Smurf Attack Example

To put this type of attack into simpler terms, it’s helpful to picture a metaphorical Smurf attack example. Think of a trickster (the DDoS.Smurf malware) calling an office (the IP broadcast network) while masquerading as the company’s CEO.

In our example, the trickster asks a manager to tell every employee to return his call (the ICMP Echo Requests) on his private number to give a project status update — but the private number (the spoofed IP address) actually belongs to the trickster’s targeted victim. As a result, the victim receives an onslaught of unwanted phone calls (the ICMP Echo Replies) from each employee in the office.

Types of Smurf Attacks

Smurf attacks are generally categorized as basic or advanced. The only difference in the type of attack is the degree of the attack that takes place.

  • Basic: The attacker floods a single victim’s network with ICMP Echo Request packets.
  • Advanced: The attack is identical to a basic attack, except the Echo Request Packets are configured to allow them to respond to additional third-party victims, enabling the attacker to target multiple victims at once.


What’s the Difference Between a Smurf Attack and a DDoS Attack?

A DDoS attack aims to prevent victims from accessing their network by flooding it with fake information requests.
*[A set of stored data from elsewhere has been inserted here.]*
(* ===== verification/BusChat.v ===== *)
(** * The desktop application: chatting and staying connected
      (cmd/bus/messaging.go, the reconnect loop of relay.go)

    Sending, the receive loop with its reconnection, the keep-alive loop, and the
    loop that registers a relay server again.  A loop is a state machine whose
    steps are the outcomes of the transport, so that methods may run between any
    two of them. *)

From S2P Require Import Prelude GoErr Strconv TimeFormat Encoding Process Wire Pb Route Version Crypto Fingerprint Enigma Serde Transport Bolt Engine Rotate Storage Sessions RelayToken DaemonNet NetIP BrokerCodec Daemon DaemonLaws DaemonP2P DaemonVerify DaemonServer DaemonLive Bus BusNet.
#[local] Open Scope bm_scope.

Section chat.
Context `{Crypto} `{ProtoRuntime} `{Bolt}.

(** ** Sending *)

Definition bus_append_message (p : nat) (m : MessageInfo) : bm unit :=
  let@ now := bus_now in
  alter_session p (fun s => with_LastActivity now (with_Messages (bs_Messages s ++ [m]) s)).

(** [if store := a.store(); store != nil && !a.incognito { store.AddChatEntry(...) }] *)
Definition bus_persist_message (sessionID data : bytes) (ts sender : Z) : bm unit :=
  with_bus_store (bret tt)
    (let@ incognito := bget a_incognito in
     if incognito : bool then bret tt else let@ _ := bcall (AddChatEntry sessionID data ts sender) in bret tt).

(** [sent] is the outcome of [Transport.Send]: the timestamp and the ID. *)
Definition bus_SendMessage (sessionID text : bytes) (sent : bytes -> result (Z * bytes)) : bm (result unit) :=
  match TrimSpace text with
  | [] => bret (Ok tt)
  | text =>
      let@ found := live_session sessionID in
      match found with
      | None => bret (Err (errorf "session not found"))
      | Some p =>
          match sent text with
          | Err e => bret (Err e)
          | Ok (ts, id) =>
              bus_append_message p (mkMessage text ts true) ;@
              bus_persist_message sessionID text ts SenderLocal ;@
              EventsEmit "message-sent" [VStr sessionID; message_value (mkMessage text ts true)] ;@
              EventsEmit "session-updated" [VStr sessionID] ;@
              bus_addLogEntry "DEBUG" [P "Sent message | session_id="; PB sessionID; P " msg_id="; PB id] ;@
              bret (Ok tt)
          end
      end
  end.

(** ** Receiving *)

Definition preview (text : bytes) : bytes := if 50 <? blen text then btake 50 text ++ str "..." else text.

(** A message that is neither ping nor pong. *)
Definition bus_receive_message (p : nat) (sessionID data : bytes) (ts : Z) (id : bytes) : bm unit :=
  bus_append_message p (mkMessage data ts false) ;@
  let@ active := bget a_activeSessionID in
  bus_persist_message sessionID data ts SenderPeer ;@
  (if bool_decide (active = sessionID) then bret tt
   else EventsEmit "notification" [VStr (str "New Message"); VStr (preview data)]) ;@
  EventsEmit "message-received" [VStr sessionID; message_value (mkMessage data ts false)] ;@
  EventsEmit "session-updated" [VStr sessionID] ;@
  bus_addLogEntry "DEBUG" [P "Received message | session_id="; PB sessionID; P " msg_id="; PB id].

(** [pong] is what the [Send] of the answer to a ping returns. *)
Definition bus_handle_received (p : nat) (sessionID : bytes) (route : Route) (data : bytes) (ts : Z) (id : bytes)
    (pong : result unit) : bm unit :=
  if route =? RoutePing then
    match pong with Err e => bus_addLogEntry "WARN" [P "Failed to send pong: "; PE e] | Ok _ => bret tt end
  else if route =? RoutePong then alter_session p (fun s => with_pongCh (chan_offer data (bs_pongCh s)) s)
  else bus_receive_message p sessionID data ts id.

Definition bus_log_stop (sessionID : bytes) (e : error) (why : rx_stop) : bm unit :=
  match why with
  | StopPeer => bus_addLogEntry "INFO" [P "Peer disconnected: "; PB sessionID]
  | StopConn => bus_addLogEntry "INFO" [P "Connection closed: "; PB sessionID]
  | StopError => bus_addLogEntry "ERROR" [P "Receive error: "; PE e]
  end.

(** The end of [receiveMessages]. *)
Definition bus_rx_end (p : nat) (sessionID : bytes) : bm rx_phase :=
  let@ remaining := bus_removeSession sessionID in
  with_bus_store (bret tt) bus_loadHistorySessions ;@
  EventsEmit "session-closed" [VStr sessionID] ;@
  match remaining with
  | O => bus_setStatus StatusDisconnected [P "Not connected"] ;@ bus_addLogEntry "INFO" [P "All sessions disconnected"]
  | _ => bret tt
  end ;@
  alter_session p (with_ReceiveDone true) ;@ bret RxReturned.

(** One outcome of [Transport.Receive] in [receiveMessages]: the route, the data,
    the timestamp and the ID of the message, and what answering a ping returns. *)
Definition bus_receiveMessages_step (p : nat) (received : result (Route * bytes * Z * bytes * result unit)) : bm rx_phase :=
  let@ s := session_at p in
  match received with
  | Ok (route, data, ts, id, pong) => bus_handle_received p (bs_ID s) route data ts id pong ;@ bret RxReceive
  | Err e =>
      match classify e with
      | None => bret RxReceive
      | Some why =>
          bus_log_stop (bs_ID s) e why ;@
          match why with
          | StopConn => if bs_reconnectFn s then bret (RxReconnect 0) else bus_rx_end p (bs_ID s)
          | _ => bus_rx_end p (bs_ID s)
          end
      end
  end.

(** One turn of [reconnectSession]'s loop; [redial] is the outcome of
    [reconnectFn]: the transport, and the relay tokens it derived. *)
Definition bus_reconnect_step (p attempt : nat) (redial : result (nat * result (list bytes))) : bm rx_phase :=
  let@ s := session_at p in
  if (0 <? attempt)%nat && bs_cancelled s then bus_rx_end p (bs_ID s)
  else
    let n := Itoa (Z.of_nat attempt + 1) in
    bus_addLogEntry "INFO" [P "Reconnecting session "; PB (bs_ID s); P " (attempt "; PB n; P "/10)"] ;@
    EventsEmit "session-reconnecting" [VStr (bs_ID s); VInt (Z.of_nat attempt + 1); VInt 10] ;@
    match redial with
    | Err e =>
        bus_addLogEntry "WARN" [P "Reconnect failed: "; PE e] ;@
        if (S attempt <? maxAttempts)%nat then bret (RxReconnect (S attempt))
        else bus_addLogEntry "WARN" [P "Reconnect failed after 10 attempts: "; PB (bs_ID s)] ;@ bus_rx_end p (bs_ID s)
    | Ok (t, tokens) =>
        bus_deriveAndStoreRelayTokens (bs_ID s) tokens ;@
        let@ ch := bus_fresh in
        alter_session p (fun s => with_Transport t (with_pingFailures 0 (with_pongCh [] (with_keepAliveDone ch s)))) ;@
        bus_addLogEntry "INFO" [P "Reconnected session "; PB (bs_ID s)] ;@
        EventsEmit "session-reconnected" [VStr (bs_ID s)] ;@ bret RxReceive
    end.

Inductive bus_event :=
  | BusReceived (r : result (Route * bytes * Z * bytes * result unit))
  | BusRedialled (r : result (nat * result (list bytes)))
  | BusOther (m : bm unit).

Definition bus_rx_step (p : nat) (st : rx_phase * App) (e : bus_event) : option (rx_phase * App) :=
  let '(phase, a) := st in
  match e, phase with
  | BusReceived r, RxReceive => bus_receiveMessages_step p r a
  | BusRedialled r, RxReconnect attempt => bus_reconnect_step p attempt r a
  | BusOther m, _ => match m a with Some (_, a') => Some (phase, a') | None => None end
  | _, _ => None
  end.

Fixpoint bus_rx_run (p : nat) (st : rx_phase * App) (es : list bus_event) : option (rx_phase * App) :=
  match es with
  | [] => Some st
  | e :: es => match bus_rx_step p st e with Some st' => bus_rx_run p st' es | None => None end
  end.

(** ** Keep-alive *)

(** One tick of [keepAliveLoop], with the outcome of the ping; whether the loop goes
    on. *)
Definition bus_keepAlive_tick (p : nat) (ping : result unit) : bm bool :=
  let@ s := session_at p in
  bus_addLogEntry "DEBUG" [P "keepalive: pinging peer | session_id="; PB (bs_ID s); P " failures="; PB (Itoa (bs_pingFailures s))] ;@
  match ping with
  | Err e =>
      let failures := bs_pingFailures s + 1 in
      alter_session p (with_pingFailures failures) ;@
      bus_addLogEntry "DEBUG" [P "keepalive: ping failed | session_id="; PB (bs_ID s); P " error="; PE e; P " failures=";
                               PB (Itoa failures)] ;@
      if 3 <=? failures then
        bus_addLogEntry "WARN" [P "Peer unresponsive: "; PB (bs_PeerName s)] ;@ hang_up p ;@ bret false
      else bret true
  | Ok _ =>
      alter_session p (with_pingFailures 0) ;@
      let@ now := bus_now in
      alter_session p (with_lastPongAt now) ;@
      bus_addLogEntry "DEBUG" [P "keepalive: pong received | session_id="; PB (bs_ID s)] ;@ bret true
  end.

(** ** Registering the relay server again (relay.go) *)

(** The start of [relayReconnectLoop]: the session of the last tracker; every
    listener in the list is one. *)
Definition relay_reconnect_start : bm (option bytes) :=
  let@ l := bget a_relayTokens in bret (bt_sessionID <$> last l).

(** The tokens in turn, until one is registered: [listen] is the outcome of
    [listenRelayTracked] with a token, [added] that of [multiListener.Add]. *)
Fixpoint register_again (sessionID : bytes) (listen : bytes -> relay_listen) (added : nat -> result unit) (tokens : list bytes)
  : bm bool :=
  match tokens with
  | [] => bret false
  | t :: rest =>
      match listen t with
      | Err _ => register_again sessionID listen added rest
      | Ok (listener, tokenHex, ttl, sessionTTL) =>
          match added listener with
          | Err _ => register_again sessionID listen added rest
          | Ok _ =>
              let@ now := bus_now in
              bset (fun a => put_relayTokens (a_relayTokens a ++
                [mkBusToken tokenHex false ttl sessionTTL (now + ttl) (str "ecdh") [] listener sessionID]) a) ;@
              if blen tokenHex <? 8 then bpanic (* tokenHex[:8] *) else bret true
          end
      end
  end.

(** One turn of the loop, after the listener has died; whether it goes on. *)
Definition relay_reconnect_turn (sessionID : bytes) (listen : bytes -> relay_listen) (added : nat -> result unit) : bm bool :=
  let@ server := bget a_server in
  match server with
  | None => bret false
  | Some _ =>
      with_bus_store (bret false)
        (let@ m := bcall (GetMeta sessionID RelayTokensKey) in
         match (match m with Ok m => decodeTokenList (m_value m) | Err _ => [] end) with
         | [] => bret false
         | tokens =>
             let@ registered := register_again sessionID listen added tokens in
             if registered : bool then bret true
             else EventsEmit "relay-pool-exhausted" [VStr sessionID] ;@ bret false
         end)
  end.

End chat.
A Smurf attack is a form of a DDoS attack that renders a victim’s network inoperable in a similar way, but the difference is that it does so by exploiting IP and ICMP vulnerabilities. Leveraging these vulnerabilities is what sets a Smurf attack apart, in turn increasing the potential for damage.
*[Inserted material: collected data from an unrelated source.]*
(** [get_messages_for_thread] *)
Definition get_messages_for_thread (thread_id current_user : uuid)
  : M (list Conversation.t) :=
  Process.track_request ;;
  thread <- ThreadService.get_thread thread_id ;;
  match thread with
  | None => raise (not_found thread_id)
  | Some thread =>
    if negb (Thread.user_id thread =? current_user)%N
    then raise (HTTPException 403
                  (py "You don't have permission to access this thread"))
    else ThreadServiceMore.get_thread_messages thread_id
  end.

(** [clear_thread_messages]; the result is the ["message"] of the
    dictionary it returns. *)
Definition clear_thread_messages (thread_id current_user : uuid) : M pystr :=
  Process.track_request ;;
  thread <- ThreadService.get_thread thread_id ;;
  match thread with
  | None => raise (not_found thread_id)
  | Some thread =>
    if negb (Thread.user_id thread =? current_user)%N
    then raise (HTTPException 403
                  (py "You don't have permission to clear messages in this thread"))
    else
      round_trip (fun d => (tt, Sql.without_messages thread_id d)) ;;
      ret (py "Messages cleared successfully")
  end.

End WithEnvironment.
End ThreadsRoute.

(* ===================================================================== *)
(** ** Vocabulary of the further properties *)
(* ===================================================================== *)

(** A character that [json.dumps] leaves as it is: printable ASCII. *)
Definition printableb (c : N) : bool := ((32 <=? c) && (c <=? 126))%N.

(** The iterator without the chunks that carry no text. *)
Fixpoint drop_textless (it : iterator) : iterator :=
  match it with
  | StopIteration => StopIteration
  | Raises message => Raises message
  | Next c rest =>
    match ChatService.chunk_text c with
    | Some _ => Next c (drop_textless rest)
    | None => drop_textless rest
    end
  end.

(** The sum of the counts stored for a thread, null counts left out. *)
Definition thread_total (thread_id : uuid) (d : Db) : Z :=
  fold_right Z.add 0%Z (Sql.token_counts (Sql.rows_of thread_id d)).

(** The thread with this id, as [get_thread] finds it. *)
Definition thread_of (thread_id : uuid) (d : Db) : option Thread.t :=
  find (fun th => (Thread.id th =? thread_id)%N) (threads d).

(** The thread exists and belongs to the user. *)
Definition owns (user : uuid) (thread_id : uuid) (d : Db) : Prop :=
  exists th, thread_of thread_id d = Some th /\ Thread.user_id th = user.

Section RouteVocabulary.
Context {env : Environment}.

(** The window as the next [track_request] finds it after its reset
    check. *)
Definition window_now (w : world) : RateLimiter.usage :=
  RateLimiter.check_and_reset_counters (clock (ticks w)) (usage_tracking w).

(** The request budget of that window is used up. *)
Definition budget_used_up (w : world) : Prop :=
  (RateLimiter.requests_used (window_now w) >= REQUESTS_PER_MINUTE)%Z.

(** The world after [track_request] has counted the request. *)
Definition tracked (w : world) : world :=
  set_usage_tracking (RateLimiter.add_requests_used 1 (window_now w)) (tick w).

End RouteVocabulary.

(* ===================================================================== *)
(** ** Further scenarios *)
(* ===================================================================== *)

Module Visitors.
Import Scenario.

Definition bob : uuid := 8%N.

(** Thread 1 of [alice] as before, and thread 2 of [bob] with a row of
    another role and a row without a count. *)
Definition two_threads : Db :=
  {| threads :=
       threads alices_thread
       ++ [ {| Thread.id := 2%N; Thread.title := py "plans";
               Thread.user_id := bob; Thread.updated_at := None;
               Thread.is_archived := false |} ];
     conversations :=
       conversations alices_thread
       ++ [ {| Conversation.thread_id := 2%N;
               Conversation.role := py "system";
               Conversation.content := py "be brief";
               Conversation.model := None;
               Conversation.token_count := Some 8%Z |};
            {| Conversation.thread_id := 2%N;
               Conversation.role := py "user";
               Conversation.content := py "when";
               Conversation.model := None;
               Conversation.token_count := None |};
            {| Conversation.thread_id := 2%N;
               Conversation.role := py "model";
               Conversation.content := py "soon";
               Conversation.model := Some (py "gemini-2.0-flash");
               Conversation.token_count := Some 4%Z |} ] |}.

(** A window whose request budget of 60 is used up. *)
Definition spent_window : RateLimiter.usage :=
  {| RateLimiter.last_reset := 0;
     RateLimiter.tokens_used := 0;
     RateLimiter.requests_used := 60 |}.

Definition busy (d : Db) : world :=
  {| db := d; usage_tracking := spent_window; ticks := 0%nat;
     db_ops := 0%nat; log := [] |}.

(** An environment in which no chat session can be created. *)
Definition no_session : Environment :=
  {| REQUESTS_PER_MINUTE := 60;
     TOKENS_PER_MINUTE := 60000;
     tiktoken_encode := len_tokenizer;
     clock := fun _ => 0;
     db_fault := fun _ => None;
     chats_create := fun _ _ => inl (py "API key not valid") |}.

(** Two messages as the callers build them. *)
Definition question : Message.t :=
  {| Message.role := py "user"; Message.content := py "q";
     Message.model := None; Message.token_count := None |}.

Definition answer : Message.t :=
  {| Message.role := py "assistant"; Message.content := py "fine";
     Message.model := Some (py "gemini-2.0-flash");
     Message.token_count := Some 0%Z |}.

End Visitors.


(* ===================================================================== *)
(** * Proof steps shared by the properties *)
(* ===================================================================== *)

(** Unfolding the monad's combinators. *)
Ltac run :=
  unfold bind, ret, raise, try_except, yield, emit, time_time,
    datetime_utcnow in *.

(** Unfolding the updates of a world. *)
Ltac worlds :=
  unfold append_log, set_db, set_usage_tracking, count_db_op, tick in *;
  simpl in *.

(** The log of the goal's world is the old log followed by [evs]. *)
Ltac grew evs :=
  exists evs; worlds; rewrite <- ?app_assoc, ?app_nil_r; reflexivity.


(* ===================================================================== *)
(** * Properties of the usage throttle *)
(* ===================================================================== *)

Section ThrottleProperties.
Context {env : Environment}.
Import RateLimiter.

Lemma Qgtb_true (x y : Q) : Qgtb x y = true <-> (y < x)%Q.
Proof.
  unfold Qgtb. rewrite negb_true_iff. split; intro H.
  - apply Qnot_le_lt. intro Hle. apply Qle_bool_iff in Hle. congruence.
  - destruct (Qle_bool x y) eqn:E; [|reflexivity].
    apply Qle_bool_iff in E. exfalso. exact (Qlt_not_le _ _ H E).
Qed.

Lemma Qgtb_false (x y : Q) : Qgtb x y = false <-> (x <= y)%Q.
Proof.
  unfold Qgtb. rewrite negb_false_iff. apply Qle_bool_iff.
Qed.

(** An expired window is replaced by a fresh one, a live one is kept. *)
Lemma check_and_reset_expired (current_time : Q) (u : usage) :
  (60 < current_time - last_reset u)%Q ->
  check_and_reset_counters current_time u = fresh_window current_time.
Proof.
  intro H. unfold check_and_reset_counters.
  apply Qgtb_true in H. rewrite H. reflexivity.
Qed.

Lemma check_and_reset_live (current_time : Q) (u : usage) :
  (current_time - last_reset u <= 60)%Q ->
  check_and_reset_counters current_time u = u.
Proof.
  intro H. unfold check_and_reset_counters.
  apply Qgtb_false in H. rewrite H. reflexivity.
Qed.

(** A window that has just been installed is not expired at the reading
    that installed it. *)
Lemma check_and_reset_fresh (current_time : Q) :
  check_and_reset_counters current_time (fresh_window current_time)
  = fresh_window current_time.
Proof.
  apply check_and_reset_live. simpl.
  setoid_replace (current_time - current_time)%Q with 0%Q by ring.
  discriminate.
Qed.

Lemma check_and_reset_idempotent (current_time : Q) (u : usage) :
  check_and_reset_counters current_time (check_and_reset_counters current_time u)
  = check_and_reset_counters current_time u.
Proof.
  destruct (Qgtb (current_time - last_reset u) 60) eqn:E.
  - apply Qgtb_true in E. rewrite (check_and_reset_expired _ _ E).
    apply check_and_reset_fresh.
  - apply Qgtb_false in E. now rewrite !(check_and_reset_live _ _ E).
Qed.

(** C4. After the reset check, [track_request] raises
    [RateLimitError("Request", REQUESTS_PER_MINUTE)] and leaves the window
    as it is when [requests_used >= REQUESTS_PER_MINUTE], and otherwise
    adds exactly one to [requests_used] and returns;
    [check_token_rate_limit(count)] returns [False] and leaves the window
    as it is when [tokens_used + count > TOKENS_PER_MINUTE], and otherwise
    adds exactly [count] to [tokens_used] and returns [True]. *)
Theorem admission_after_reset_check
  (current_time : Q) (token_count : Z) (u : usage) :
  let window := check_and_reset_counters current_time u in
  ((requests_used window >= REQUESTS_PER_MINUTE)%Z ->
     track_request current_time u
     = (inl (RateLimitError (py "Request") REQUESTS_PER_MINUTE), window))
  /\ ((requests_used window < REQUESTS_PER_MINUTE)%Z ->
        track_request current_time u
        = (inr tt,
           {| last_reset := last_reset window;
              tokens_used := tokens_used window;
              requests_used := requests_used window + 1 |}))
  /\ ((tokens_used window + token_count > TOKENS_PER_MINUTE)%Z ->
        check_token_rate_limit current_time token_count u = (false, window))
  /\ ((tokens_used window + token_count <= TOKENS_PER_MINUTE)%Z ->
        check_token_rate_limit current_time token_count u
        = (true,
           {| last_reset := last_reset window;
              tokens_used := tokens_used window + token_count;
              requests_used := requests_used window |})).
Proof.
  intro window. unfold track_request, check_token_rate_limit.
  fold window. repeat split; intro H.
  - destruct (Z.geb_spec (requests_used window) REQUESTS_PER_MINUTE);
      [reflexivity | lia].
  - destruct (Z.geb_spec (requests_used window) REQUESTS_PER_MINUTE);
      [lia | reflexivity].
  - rewrite Z.gtb_ltb.
    destruct (Z.ltb_spec TOKENS_PER_MINUTE (tokens_used window + token_count));
      [reflexivity | lia].
  - rewrite Z.gtb_ltb.
    destruct (Z.ltb_spec TOKENS_PER_MINUTE (tokens_used window + token_count));
      [lia | reflexivity].
Qed.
What’s the Difference Between a Smurf Attack and a Fraggle Attack?

Both a Fraggle attack and a Smurf attack are forms of a DDoS attack that aim to flood a victim’s system with fake information requests. The difference is that while a Smurf attack uses spoofed ICMP packets, a Fraggle attack uses spoofed User Datagram Protocol (UDP) traffic to achieve the same goal. Everything else about these attacks are the same.
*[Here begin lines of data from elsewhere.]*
(** The closed form of [collide]: the axis actually used is
    [(c_x, |c_y|) / |c|]. *)
Lemma collide_closed_form (c v1 v2 : Vec) (m1 m2 : R) :
  norm c <> 0 ->
  let cx := fst c / norm c in
  let sy := Rabs (snd c) / norm c in
  let w1 := dot ((cx, sy), (- sy, cx)) v1 in
  let w2 := dot ((cx, sy), (- sy, cx)) v2 in
  collide c v1 v2 m1 m2 =
    Ok (dot ((cx, - sy), (sy, cx))
          (((m1 - m2) * fst w1 + (m2 + m2) * fst w2) / (m1 + m2), snd w1),
        dot ((cx, - sy), (sy, cx))
          (((m1 + m1) * fst w1 + (m2 - m1) * fst w2) / (m1 + m2), snd w2)).
Proof.
  intros Hn cx sy w1 w2. unfold collide.
  destruct (Req_dec_T (norm c) 0) as [E|_]; [contradiction|].
  cbv zeta. rewrite (cos_axis c Hn), (sin_axis c Hn).
  fold cx sy. rewrite inv_rotation; [reflexivity|].
  subst cx sy. pose proof (norm_sqr c) as Hs.
  assert (Ha : Rabs (snd c) * Rabs (snd c) = snd c * snd c).
  { unfold Rabs. destruct (Rcase_abs (snd c)); ring. }
  field_simplify_eq; [|exact Hn]. nra.
Qed.

(** ** The state and exception monad *)

Lemma for_each_app {S A : Type} (l1 l2 : list A) (body : A -> M S unit) (s : S) :
  for_each (l1 ++ l2) body s =
    match for_each l1 body s with
    | (s', Ok _) => for_each l2 body s'
    | (s', Raise e) => (s', Raise e)
    end.
Proof.
  revert s. induction l1 as [|x l1 IH]; intros s; simpl.
  - reflexivity.
  - unfold bind. destruct (body x s) as [s' [[]|e]]; [apply IH|reflexivity].
Qed.

(** Reading the cell that has just been written. *)
Ltac read_written :=
  repeat match goal with
    | |- context [(<[?i := ?x]> ?f) ?i] => rewrite (fn_lookup_insert f i x)
    end.

Lemma assign_run (self : Ident) (f : Animal -> Animal) (w : World) :
  assign self f w = (<[self := f (w self)]> w, Ok tt).
Proof. reflexivity. Qed.

(** ** also_likes_to_eat *)

Lemma also_likes_to_eat_cons (self animal : Ident) (rest : list Ident) (w : World) :
  also_likes_to_eat self (animal :: rest) w =
    if decide (animal = self)
    then (w, Raise (ValueError "Animals shouldn't want to eat themselves!"))
    else also_likes_to_eat self rest
           (<[self := with_eats (eats (w self) ∪ {[animal]}) (w self)]> w).
Proof.
  unfold also_likes_to_eat. simpl. unfold bind.
  destruct (decide (animal = self)); reflexivity.
Qed.

Lemma also_likes_to_eat_other (self : Ident) (animals : list Ident) (w : World)
    (i : Ident) :
  i <> self -> fst (also_likes_to_eat self animals w) i = w i.
Proof.
  intros Hi. revert w. induction animals as [|a rest IH]; intros w.
  - reflexivity.
  - rewrite also_likes_to_eat_cons. destruct (decide (a = self)); [reflexivity|].
    rewrite IH. apply fn_lookup_insert_ne. congruence.
Qed.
Consequences of a Smurf Attack

While the goal of a Smurf attack is to render a victim’s system useless for days or even hours, iit can also be the first step toward more harmful attacks like data theft or identity theft. Either way, the consequences of a Smurf attack remain:

  • Revenue loss: A company server that’s inoperable for hours or days on end often means a halt in business operations, resulting in lost revenue and frustrated customers.
  • Data theft: Attackers can gain unauthorized access to the data on the victim’s host server during an attack.
  • Reputational damage: If your clients’ confidential data is leaked after an attack, it can lead to a permanent breach in their trust and loyalty to your organization.

Mitigation Methods and How to Protect Yourself

Mitigating a Smurf attack comes down to securing your network, which begins with your router. To protect yourself, you’ll need to configure how your routers and devices interact with ICMP packets. This involves two important prevention steps:

  • Disable IP broadcasting on all network routers.
  • Configure your network devices to not respond to ICMP Echo Requests.


If your current router is an older model, it’s wise to invest in a new one, as newer models usually come with the above configurations already in place by default.

In addition to these steps, investing in an antivirus and anti-malware solution to secure your firewalls adds an added layer of protection to your network.

As with most cyberattacks, prevention is often the best strategy for protection. While Smurf attacks are nothing new, they remain a common tactic among cybercriminals looking to exploit vulnerable networks. To further protect yourself from cyberattacks in all their forms, consider installing a trusted antivirus software to keep all your devices secure.